Viral infections and viral immunology
T-cell binding kinetics
Persistent viral infections, such as cytomegalovirus (CMV) infection, rarely cause symptoms, as it remains dormant in healthy individuals. On the other hand, 80% of the individuals infected with hepatitis C virus (HCV) develop liver damage. Both are persistent viral infections, but the latter develops into a serious outcome. Unlike CMV, HCV is more susceptible to mutation and this in part causes chronic development of the infection. Some mutation, however, results in similar effect as the wild type. Cytotoxic T cell expressing T cell receptors (TCR) plays a pivotal role in mediating the immune system by interacting with the viral antigen.
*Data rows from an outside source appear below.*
(** [SetDefaults] in closed form. *)
Lemma logger_SetDefaults_eq pid name ver lname con gcp lvl pretty :
  SetDefaults (mkLoggerConfig pid name ver lname con gcp lvl pretty) =
  mkLoggerConfig pid
    (if String.eqb name "" then "default-service" else name)
    (if String.eqb ver "" then "1.0.0" else ver)
    (if String.eqb lname "" then (if String.eqb name "" then "default-service" else name)
     else lname)
    con gcp lvl pretty.
Proof.
  unfold SetDefaults.
  cbn [lcfg_ProjectID lcfg_ServiceName lcfg_ServiceVersion lcfg_LogName
       lcfg_EnableConsole lcfg_EnableGCP lcfg_Level lcfg_Pretty].
  generalize (String.eqb name "") as b1. intros [|];
    cbn [lcfg_ProjectID lcfg_ServiceName lcfg_ServiceVersion lcfg_LogName
         lcfg_EnableConsole lcfg_EnableGCP lcfg_Level lcfg_Pretty];
    (generalize (String.eqb ver "") as b2; intros [|]);
    cbn [lcfg_ProjectID lcfg_ServiceName lcfg_ServiceVersion lcfg_LogName
         lcfg_EnableConsole lcfg_EnableGCP lcfg_Level lcfg_Pretty];
    (generalize (String.eqb lname "") as b3; intros [|]); reflexivity.
Qed.
Lemma registered_once (d : list (name * WebSocket)) username websocket :
  NoDup (PyDict.keys d) →
  ∀ ws, (username, ws) ∈ PyDict.set username websocket d → ws = websocket.
Proof.
  intros Hnd ws Hin.
  apply (elem_get_NoDup _ _ _ (NoDup_keys_set username websocket d Hnd)) in Hin.
  rewrite get_set_eq in Hin. by injection Hin.
Qed.

(** C4: a successful login of a user who already holds a Session closes
    the old channel exactly once (one [close()] call, on the old channel),
    stores the new channel, and [lookup] then returns the new channel and
    no other; so of two successive successful logins of the same user only
    the second channel stays registered, the first one being closed. *)
Theorem login_supersedes s (Hwf : NoDup (PyDict.keys (active_connections s))) data :
  let username := msg_username data in
  (∀ old websocket s' response,
      lookup s username = Some old →
      login_user websocket data s = (s', Ok response) → success response = true →
      closed s' = closed s ++ [old]
      ∧ lookup s' username = Some websocket
      ∧ ∀ ws, (username, ws) ∈ active_connections s' → ws = websocket)
  ∧ (∀ first second s1 s2 response1 response2,
      login_user first data s = (s1, Ok response1) → success response1 = true →
      login_user second data s1 = (s2, Ok response2) → success response2 = true →
      closed s2 = closed s1 ++ [first]
      ∧ lookup s2 username = Some second
      ∧ ∀ ws, (username, ws) ∈ active_connections s2 → ws = second).
Proof.
  intros username.
  assert (∀ s0 old websocket s' response,
      NoDup (PyDict.keys (active_connections s0)) →
      lookup s0 username = Some old →
      login_user websocket data s0 = (s', Ok response) → success response = true →
      closed s' = closed s0 ++ [old]
      ∧ lookup s' username = Some websocket
      ∧ ∀ ws, (username, ws) ∈ active_connections s' → ws = websocket) as Hone.
  { intros s0 old websocket s' response Hnd Hold Hlogin Hok.
    destruct (login_user_success _ _ _ _ _ Hlogin Hok)
      as (_ & Hreg & Hclosed & _).
    fold username in Hreg, Hclosed. rewrite Hold in Hclosed.
    split; [done|]. unfold lookup. rewrite Hreg. split.
    - apply get_set_eq.
    - by apply registered_once. }
  split; [intros; by eapply Hone|].
  intros first second s1 s2 response1 response2 Hlogin1 Hok1 Hlogin2 Hok2.
  destruct (login_user_success _ _ _ _ _ Hlogin1 Hok1) as (_ & Hreg & _).
  fold username in Hreg.
  eapply Hone; [| |done..].
  - rewrite Hreg. by apply NoDup_keys_set.
  - unfold lookup. rewrite Hreg. apply get_set_eq.
Qed.

Lemma login_supersedes_witness :
  let s := srv a_registered in
  let data := login_frame (Some "a") (Some "pw") in
  let s1 := (login_user 1 data s).1 in
  let s2 := (login_user 2 data s1).1 in
  (closed s2 = closed s1 ++ [1]
   ∧ lookup s2 (Some "a") = Some 2
   ∧ ∀ ws, (Some "a", ws) ∈ active_connections s2 → ws = 2)
  ∧ (closed s2 = closed s1 ++ [1]
     ∧ lookup s2 (Some "a") = Some 2
     ∧ ∀ ws, (Some "a", ws) ∈ active_connections s2 → ws = 2).
Proof.
  intros s data s1 s2.
  assert (NoDup (PyDict.keys (active_connections s))) as Hwf by apply NoDup_nil_2.
  assert (NoDup (PyDict.keys (active_connections s1))) as Hwf1
    by (by refine (bool_decide_unpack _ _)).
  split.
  - apply (proj1 (login_supersedes s1 Hwf1 data) 1 2 s2 (LoginOk (Some "a") []));
      by vm_compute.
  - apply (proj2 (login_supersedes s Hwf data) 1 2 s1 s2
             (LoginOk (Some "a") []) (LoginOk (Some "a") []));
      by vm_compute.
Defined.

(** C8: a failed login answers the same whether the user name is unknown
    or the password is wrong.  [login_user] returns the same response and
    leaves the state alone in both cases, and the whole turn of the
    endpoint (what is sent, to whom, and what is left behind) is the same
    for the two frames. *)
Theorem login_failure_hides_username s websocket local unknown p1 known p2 stored :
  user_credentials s !! unknown = None →
  user_credentials s !! known = Some stored → stored ≠ p2 →
  login_user websocket (login_frame unknown p1) s
    = (s, Ok (LoginFailed "Invalid username or password"))
  ∧ login_user websocket (login_frame known p2) s
    = (s, Ok (LoginFailed "Invalid username or password"))
  ∧ websocket_endpoint_turn websocket (Frame (login_frame unknown p1)) (s, local)
    = websocket_endpoint_turn websocket (Frame (login_frame known p2)) (s, local).
Proof.
  intros Hunknown Hknown Hwrong.
  assert (login_user websocket (login_frame unknown p1) s
          = (s, Ok (LoginFailed "Invalid username or password"))) as H1.
  { unfold login_user, bind, gets. simpl. by rewrite Hunknown. }
  assert (login_user websocket (login_frame known p2) s
          = (s, Ok (LoginFailed "Invalid username or password"))) as H2.
  { unfold login_user, bind, gets. simpl. rewrite Hknown.
    by rewrite bool_decide_eq_true_2. }
  split; [done|]. split; [done|].
  unfold websocket_endpoint_turn, loop_body, try_except, bind, receive_json, ret.
  unfold handle_frame, bind, getitem, ret, lift. simpl.
  by rewrite H1, H2.
Qed.

Lemma login_failure_hides_username_witness :
  login_user 2 (login_frame (Some "nobody") (Some "pw")) (srv a_registered)
    = (srv a_registered, Ok (LoginFailed "Invalid username or password"))
  ∧ login_user 2 (login_frame (Some "a") (Some "guess")) (srv a_registered)
    = (srv a_registered, Ok (LoginFailed "Invalid username or password"))
  ∧ websocket_endpoint_turn 2 (Frame (login_frame (Some "nobody") (Some "pw")))
      (srv a_registered, None)
    = websocket_endpoint_turn 2 (Frame (login_frame (Some "a") (Some "guess")))
      (srv a_registered, None).
Proof.
  apply (login_failure_hides_username (srv a_registered) 2 None
           (Some "nobody") (Some "pw") (Some "a") (Some "guess") (Some "pw")).
  - by vm_compute.
  - by vm_compute.
  - discriminate.
Defined.

(** ** Disconnect *)

(** Whatever a turn of the loop raises that derives from [Exception] is
    caught by the inner [try]: the coroutine goes on, and neither outer
    handler runs. *)
Lemma loop_body_catches websocket r st st' e :
  loop_body websocket r st = (st', Raise e) → is_Exception e = false.
Proof.
  unfold loop_body, try_except.
  destruct (bind (receive_json r) _ st) as [st0 [[]|e0]]; [done|].
  destruct (bool_decide (e0 = JSONDecodeError)); [done|].
  destruct (is_Exception e0) eqn:He0; [done|].
  by intros [= <- <-].
Qed.

Lemma websocket_endpoint_never_cleans_up websocket r st st' outcome :
  websocket_endpoint_turn websocket r st = (st', outcome) →
  outcome = Running ∨ ∃ e, outcome = Propagated e ∧ is_Exception e = false.
Proof.
  unfold websocket_endpoint_turn.
  destruct (loop_body websocket r st) as [st0 [[]|e]] eqn:Hbody.
  - intros [= <- <-]. by left.
  - apply loop_body_catches in Hbody.
    destruct e; try done; simpl; intros [= <- <-]; right; by eexists.
Qed.

Lemma disconnect_is_swallowed websocket st :
  websocket_endpoint_turn websocket (Raises WebSocketDisconnect) st = (st, Running).
Proof. done. Qed.
(* ===== verification/_CoqProject ===== *)
-Q . S2P
Prelude.v
Text.v
SizeClass.v
Lz4.v
Compress.v
Dll.v
TlsfMap.v
BlockHeap.v
Header.v
Tlsf.v
TlsfPool.v
TlsfCache.v
TlsfReset.v
Arena.v
ArenaRace.v
Ring.v
Slab.v
SlabCache.v
Reclaim.v
Config.v
PoolTree.v
Remote.v
Front.v
FrontSpec.v
FrontProps.v
FreeBatch.v
AllocBatch.v
Snapshot.v
Report.v
Inspect.v
Frame.v
Loc.v
Pressure.v
DiffReport.v
TreeDump.v
Routing.v
Numa.v
Cgroup.v
Backing.v
StaticPool.v
DestroySlabs.v
DestroyArenas.v
(* ===== verification/Prelude.v ===== *)
(** * cmem: a verified model of a tiered memory manager

    cmem ([src/src/*.c], API in [src/include/cmem.h]) is a pool allocator.  A request
    enters [mp_alloc]; the front end admits it (dirty pool, circuit breaker, memory limit)
    and picks a tier by size: up to 512 bytes the slab tier, behind a thread cache and
    per-CPU lists; up to 4 MiB the TLSF tier, or a per-thread arena; above that the
    operating system.  It stamps a 152-byte header and a canary, keeps a list of live
    blocks and counters, and undoes all that in [mp_free].  Beside it stand compressed
    storage, a ring buffer with an event log, and typed object pools.

    ** Conventions

    Machine integers are [Z] with the wrap-around written out ([u8] .. [u64]); addresses
    are [Z], [NULL] is 0.  Memory the code shares is modelled as shared: finite maps from
    addresses to the words that matter (list links, block sizes, headers), or a function
    to bytes.  Code that can go wrong returns [outcome]: [Done], [Fault] (an access
    outside what exists, a failed assertion, a signed overflow; also a loop that uses up
    its fuel) or [Err] (an error the code reports).  A theorem that an operation is [Done]
    therefore says it terminates and touches only memory that is there.

    ** Files

    - [Prelude]: integers, bits, [outcome], slices, slot addresses.
    - [Text]: the conversions of printf, [snprintf] into a bounded buffer, and doubles
      (binary64, by the specification in [SpecFloat]).
    - [SizeClass] ([cmem_slab.c], [cmem_internal.h], [cmem_config.c]): the class tables and
      [mp_set_slab_classes].  The 513-entry table is the least class that fits; an accepted
      custom table is well formed; with one the lookup can leave the table.
    - [Lz4], [Compress] ([cmem_compress.c]): the codec ([cmem_lz4_compress],
      [cmem_lz4_decompress]) and the handle table on top.  Round trips, totality, safety on
      arbitrary input up to the length where the counters overflow; stored blocks are
      isolated and come back whole or not at all.
    - [Dll]: the doubly linked lists the tiers share ([next]/[prev] words in a map).
    - [TlsfMap], [BlockHeap], [Tlsf], [TlsfPool] ([cmem_tlsf.c]): the two-level index, the
      boundary-tag heap, allocation and release inside one region, and the tier with its
      list of regions, over an interface for the system.  Allocation refines "hand out a
      fresh block", release removes exactly one block and coalesces, growth in place is all
      or nothing.  All of it holds for two disciplines ([BlockHeap.Discipline]): the tight
      one, where the tags are exact and no two neighbours are free, and the loose one that
      remains when blocks are filed without coalescing.
    - [TlsfCache] ([cmem_alloc.c], [cmem_slab.c]): the thread cache of released medium-sized
      blocks, in the medium path of [mp_alloc_internal] and [mp_free], its flushes, and the
      race of a flush with a release by another thread.  Any sequence of operations keeps
      tier and cache consistent under the loose discipline.
    - [Arena] ([cmem_slab.c], [tlsf_arena_*]): one thread's arena with cross-thread frees;
      whole operations of any number of threads interleave, and no assertion fails.
      [ArenaRace] takes the operations apart, one access to a shared word at a time, without
      the debug assertions: the region is released at most once and is not forgotten; when
      the owner does not allocate while another thread has still to look at [retired], it
      goes only once nothing is out, and otherwise it can go too early
      ([stale_retired_releases_held]).
    - [Ring] ([cmem_ring_event.c]): ring buffer, event log, typed pool; sizes that do not
      fit 64 bits wrap as in the code ([ring_size_wraps]).
    - [Slab] ([cmem_slab.c]): pages, the three class lists, single and batch allocation,
      frees, the remote-free queue; over an interface [Mmap].  No slot is handed out twice
      in any reachable state; free inverts allocation; freeing remotely and harvesting
      equals freeing.
    - [SlabCache] ([cmem_slab.c], [cmem_alloc.c], [cmem.h]): the thread cache, the per-CPU
      lists, [slab_alloc_with_tls_refill], the inline fast paths, hot and cold pages.
    - [Remote] ([cmem_slab.c]): [remote_free_push], the harvests and [percpu_pop] as step
      machines, one shared access per step, sequentially consistent, for any number of
      threads and any schedule, over slots a slab page can hold; at any other address a
      harvest breaks off ([bad_slot_loses_queue]).
    - [TlsfReset], [Reclaim] ([cmem_lifecycle.c], [cmem_sys.c]): [mp_reset] on both tiers,
      [mp_compact], [mp_reclaim_idle_pages], [mp_purge_lazy].  A reset TLSF tier is a fresh
      one; giving pages back keeps live bytes mapped while the idle timeout is off, and not
      when it is on.
    - [Config] ([cmem_config.c]): CMEM_CONF and its reload, the latency histogram.
    - [PoolTree] ([cmem.c], [cmem_lifecycle.c], [cmem_multi_arena.c]): creation of pools and
      children, sub-arenas, the bindings of threads to them, [mp_destroy].  A thread that
      uses live pools and destroys roots never goes wrong ([tree_client_safe]);
      destruction takes exactly a subtree; what destroying a child on its own breaks.
    - [Header]: [mp_block_header_t] and the flags.
    - [Front] ([cmem_alloc.c], [cmem_guard.c], [cmem_lifecycle.c]): admission, tier choice,
      stamping, statistics, [mp_free], [mp_realloc], [mp_aligned_alloc], validation, quotas
      and the limit decision of [mp_alloc_batch], over the interface [Tiers].  [FrontSpec]
      holds the invariant [front_ok] and what allocation and release do to it, [FrontProps]
      the theorems and a toy instance of [Tiers].
    - [AllocBatch] ([cmem_alloc.c]): [mp_alloc_batch] over [BatchTiers].  The blocks are new,
      live and charged exactly once, no popped slot is lost, the limit holds.
    - [FreeBatch] ([cmem_alloc.c]): [mp_free_batch], equal to releasing one at a time in
      memory, headers, counters and extents; in health and events where the canaries are
      intact, which it does not look at.
    - [Snapshot] ([cmem_diag.c], [cmem.c], [tools/cmem-analyze/cmem-analyze-parser.c]): the
      snapshot writer over a pool of [Front], the tool's reader and both comparisons.  What
      is written is read back, arbitrary bytes are read safely and freed exactly, the two
      comparisons agree, and the top list hands out dead names.
    - [Report] ([cmem_diag.c]): leak report, audit, statistics, the JSON, Prometheus, HTML
      and histogram texts, and the library's snapshot reader, character by character.  What
      a buffer of any size holds afterwards; the audit is exact; a snapshot reads back to
      the report of the live blocks; where texts outgrow their buffers.
    - [Inspect] ([cmem_alloc.c]): the liveness check of FAST_PATH slots, which is exact,
      the list of the regions behind a pool, the metadata of one allocation.
    - [Frame] ([cmem_alloc.c]): frame arenas, over the interface [FramePools].  What a frame
      allocates lives one frame more.
    - [Loc] ([cmem_alloc.c], [cmem.c]): allocations with a source location, and
      [mp_strdup], [mp_memdup], [mp_asprintf]: a copy reads back as its source.
    - [Pressure] ([cmem_config.c], [cmem.c], [cmem_lifecycle.c]): the pressure ratio, the
      compaction trigger, and the watermark callbacks in runs of [Front]'s requests: high
      and low calls alternate, but the lock-free ways back for a small block make none.
    - [Routing] ([cmem_alloc.c], [cmem_slab.c]): the pool an allocation is passed on to, the
      owner of a thread's cache, and the pool a release finds from the header.  Over runs of
      any threads a block comes off the books it is on; blocks of the reserve do not.
    - [DiffReport] ([cmem.c]), [TreeDump] ([cmem_diag.c], [cmem_config.c]): the incremental
      leak report, the printed tree of pools, names.
    - [Cgroup] ([cmem_guard.c]): the container's limit, as it is read.
    - [Numa] ([cmem_sys.c]): the lists of sysfs and the topology probe.  Safe on any text;
      a list with its newline is never understood.
    - [Backing] ([cmem_sys.c], [cmem.c]): [sys_mem_alloc] and [sys_mem_free] over an address
      space of pages and heap blocks ([HostVm]), [mp_expand_pool], the initial arena,
      [mp_madvise].  Release inverts allocation when size and flags are the same; what
      happens when they are not.  [backing_sysmem] is the instance of [SysMem].
    - [StaticPool] ([cmem_config.c], [cmem_lifecycle.c]): a pool in the caller's buffer never
      asks the system for memory and stays in the buffer; shared-memory pools, created,
      opened again and destroyed.
    - [DestroySlabs], [DestroyArenas] ([cmem_lifecycle.c], [cmem_slab.c]): what [mp_destroy]
      gives back.  Every slab page goes once, and one call is made for every region and no
      other; the system may refuse a region on huge pages.  A compressed area whose block
      sits in the thread cache is left behind.

    ** How the parts meet

    A part is proved against an interface of what it calls: [Compress] against [PoolHost],
    [TlsfPool] against [SysMem] (which [Backing] implements over [HostVm]), [DestroyArenas]
    against [SysFree] beside it, [Slab] against [Mmap], [Front] against [Tiers].  [Tiers]
    states of the tiers what [Slab], [SlabCache] and [TlsfPool] prove of them: a block
    handed out overlaps nothing that is handed out, and a release gives back its extent.
    The instances in this library ([bump], [toy] and the like) are concrete systems the
    theorems are run on.

    ** Fuel

    Loops over memory carry fuel: a walk of a list takes one more than the number of words
    in its map ([slot_fuel], [walk_fuel], [page_fuel]), a scan one more than the length
    scanned.  The theorems that an operation is [Done] show that this is enough.

    ** Bounds

    [tlsf_alloc_spec] and [tlsf_expand_spec] are for requests up to 2^28 bytes (above 1 GiB
    the index leaves its tables, [bucket_in_tables]).  The front end's theorems are for
    sizes whose header and canary still fit 64 bits; [os_size_wraps] shows what happens
    beyond.  Counters are modelled modulo 2^64 and the theorems hold across the wrap.

    ** Not modelled

    - In [Front]: blocks of FAST_PATH pools (which keep no live
      list), and the recovery callback (user code; the watermark calls are in [Pressure]).  A block
      parked in the TLSF thread cache appears in [Front] as a released one whose header is
      left alone; [TlsfCache] models the cache, for pools without a per-thread arena.
    - In [PoolTree] a pool is its place in the tree; what the release of its tiers gives
      back is in [DestroySlabs] and [DestroyArenas], without the destruction of locks, and
      pools in a given buffer are in [StaticPool].  In [Routing] pools exist throughout.
    - In [cmem_sys.c]: the Windows branches, mlock, dump protection, zeroing; the system
      calls themselves are behind [HostVm].
    - In [cmem_diag.c]: [backtrace_symbols] is a parameter.  The C++
      and override headers, the front ends of the command-line tools, benchmarks and tests.
    - Locks: sections under one lock are single steps.  In [ArenaRace] the walk over a list
      that one thread alone works on is one step with the access before it.  Memory orders
      weaker than sequential consistency. *)
From Stdlib Require Import ZArith Lia.
From stdpp Require Import base option list gmap.

Declare Scope cmem_scope.
Delimit Scope cmem_scope with cmem.
Open Scope Z_scope.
The initial interaction between the two proteins determines whether to recognize or tolerate the antigen. Although it has been shown that mutations plays a role in viral recognition, the mechanism of interaction and kinetics behind the evasion has not been fully elucidated. In addition, T cells from different compartments are characterized by different marker expressions upon infection and not much has been characterized on the binding kinetics of the TCR from T cells acquired from different compartments.
Therefore, this study focuses on explaining the kinetics of antigen recognition of various viral epitopes to wild type antigen-specific CD8+ T cells mimicking viral infection using direct 2D binding assays such as biomembrane force probe (BFP) and micropipette adhesion frequency assay. As a result, this study aims to contribute advancing the field of virology and immunology.